They can't do anything without the husband doing it for them or with them. So, we have often seen, and the medical staff in Soroka Hospital in Beer Sheva is the front line. They deal with this on a regular basis. And they also, by the way, have the highest rate of suicide in Israel. The medical staff in Soroka. They deal with horrific, horrific stories that most of us don't hear and don't want to hear about abuse, about neglect, about underage mothers to extremely elderly fathers. They'll come in, a man in his 60s will come in with his wife, who's about to have a baby. He presents a teudat zeut and that teudat zeut has been used three, four or five times the same year to register a woman who's having a baby. It's clearly not the same woman who's having five children in a year. And this causes major medical problems because the medical history is wrong, women have been given the wrong blood type, for example, in transfusions, because they're there on someone else's teudat zeut. You have all sorts of medical issues when these underage women are having children and the hospital is a hospital, it's not the police and it's not anything else. Their policy, for obvious reasons, is don't ask, don't tell. We know very well this is not who it is purported to be. But we prefer, as doctors, to have these women come into the hospital and have their babies in the hospital in a sterile, in a clean environment so we can oversee it and make sure that there's no infant mortality, maternal mortality, all sorts of other issues that will happen if they discourage these women from coming into the hospital to have their babies. But the State of Israel as a whole has made believe, has studiously ignored this entire phenomenon.

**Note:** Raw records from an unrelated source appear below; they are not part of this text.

Definition t0 : Z := 1700000000000.

Definition sampleConfig : AgentConfig :=
  {| name := "ConservativeBot";
     maxPositionPercent := 1 # 100;
     minConfidenceThreshold := 70 # 100;
     kellyFraction := 1 # 10;
     stopLossPercent := 2 # 100;
     takeProfitPercent := Some (5 # 100);
     maxDailyDrawdownPercent := 3 # 100;
     maxTotalDrawdownPercent := 10 # 100;
     rebalanceThreshold := 2 # 100;
     whaleThreshold := 1000000000000000000;
     tradingEnabled := true |}.

Definition sampleWallet : Wallet :=
  {| address := "0x1111"; balance := 10000000000000000000 |}.

Definition reading (src : string) : Security.OracleStatus :=
  {| Security.source := src; Security.os_isActive := true;
     Security.lastUpdate := t0; Security.os_price := 1000;
     Security.deviation := 0; Security.stalenessMs := 0;
     Security.confidence := 1 |}.

Definition sampleOracle : Security.OracleMonitor :=
  {| Security.sources := ["chainlink"; "uniswap"; "binance"];
     Security.maxStalenessMs := 300000;
     Security.maxDeviationPercent := 2 # 100;
     Security.sourceStates :=
       <["chainlink" := reading "chainlink"]>
         (<["uniswap" := reading "uniswap"]>
            (<["binance" := reading "binance"]> ∅)) |}.

(** The state the constructor of [ConservativeBot] is written to build
    for a wallet (with the allocations of the subclass), started, with
    three fresh oracle readings. *)
Definition agentOf (w : Wallet) : BaseAgent :=
  {| config := sampleConfig;
     wallet := w;
     portfolio := {| Risk.totalValue := balance w;
                     Risk.positions := [];
                     Risk.cash := balance w;
                     Risk.lastRebalance := t0 |};
     drawdownProtector :=
       Risk.new_DrawdownProtector
         {| Risk.maxDailyDrawdownPercent := 3 # 100;
            Risk.maxTotalDrawdownPercent := 10 # 100;
            Risk.cooldownPeriodMs := 3600000;
            Risk.pauseOnTrigger := true |}
         (balance w) t0;
     stopLossManagers := ∅;
     portfolioBalancer :=
       {| Risk.targetAllocations :=
            [("stable", 5 # 10); ("moderate", 3 # 10); ("speculative", 2 # 10)];
          Risk.rebalanceThreshold := 2 # 100;
          Risk.maxSlippagePercent := 1 |};
     whaleDetector :=
       Security.new_WhaleDetector (whaleThreshold sampleConfig) None None;
     washTradingDetector := Security.new_WashTradingDetector None None;
     oracleMonitor := sampleOracle;
     sandwichProtector := Security.new_SandwichProtector None None;
     auditLogger := Audit.new_localLogger t0;
     isRunning := true;
     alertHandlers := [] |}.

Definition sampleAgent : BaseAgent := agentOf sampleWallet.

(** An agent whose whole equity is 50 units: one percent of it rounds
    to a position of zero. *)
Definition smallAgent : BaseAgent :=
  agentOf {| address := "0x2222"; balance := 50 |}.

Definition sampleMarket : MarketData :=
  {| marketId := "MARKET1"; currentPrice := 1000;
     liquidity := 10000000000000000000; volume24h := 0;
     volatility := 1 # 10; timestamp := t0 |}.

It's a fair question. I think the answer really is I think that Israel is afraid to open up another front in the war against it. It doesn't want to be perceived as a cultural imperialist. We don't want to enforce our culture on others, and this is a protected minority, et cetera. And it doesn't work well.

They are a protected minority by whose authority?

The Supreme Court of the State of Israel has in many ways, and the State of Israel from the very beginning when it created the Bedouin townships in the Negev said this is so that Bedouin citizens of Israel with full rights and theoretically full responsibilities can continue to maintain their customary lifestyle. The Supreme Court, actually, in a very famous case that was filed by a Jewish Israeli who wanted to benefit from the same package that is given to every Bedouin in the Negev, which is free land and a quarter of a million shekel to move on to a government allotted plot in one of these townships. He said, I served in the army. I'm an officer in the police. I want to benefit from these same benefits. And the Supreme Court ruled against and said, because the Bedouin are protected minority, the State of Israel has a responsibility to give them benefits that no one else gets. So that's the situation. But on the other hand, giving benefits does not mean that you cannot enforce the law. Right now, what we've seen, for example, is, and this is something that no one talks about you won't see it in our recent publications either. This is completely under the radar. But female genital mutilation in the Negev is off the charts.

It's illegal here, right?

It's illegal worldwide, essentially. The Secretary General of the United Nations launched a zero-tolerance policy for female genital mutilation a couple of years ago, and there's a war against this practice everywhere, everywhere in the world except in Israel. Nearly 40% of Bedouin women in the Negev are subjected to this barbaric practice, and no one is talking about it. The people who are suffering from it have no voice. They have no representation, and it has to stop. We cannot afford for the State of Israel that we want to live in to allow these things to happen on its watch.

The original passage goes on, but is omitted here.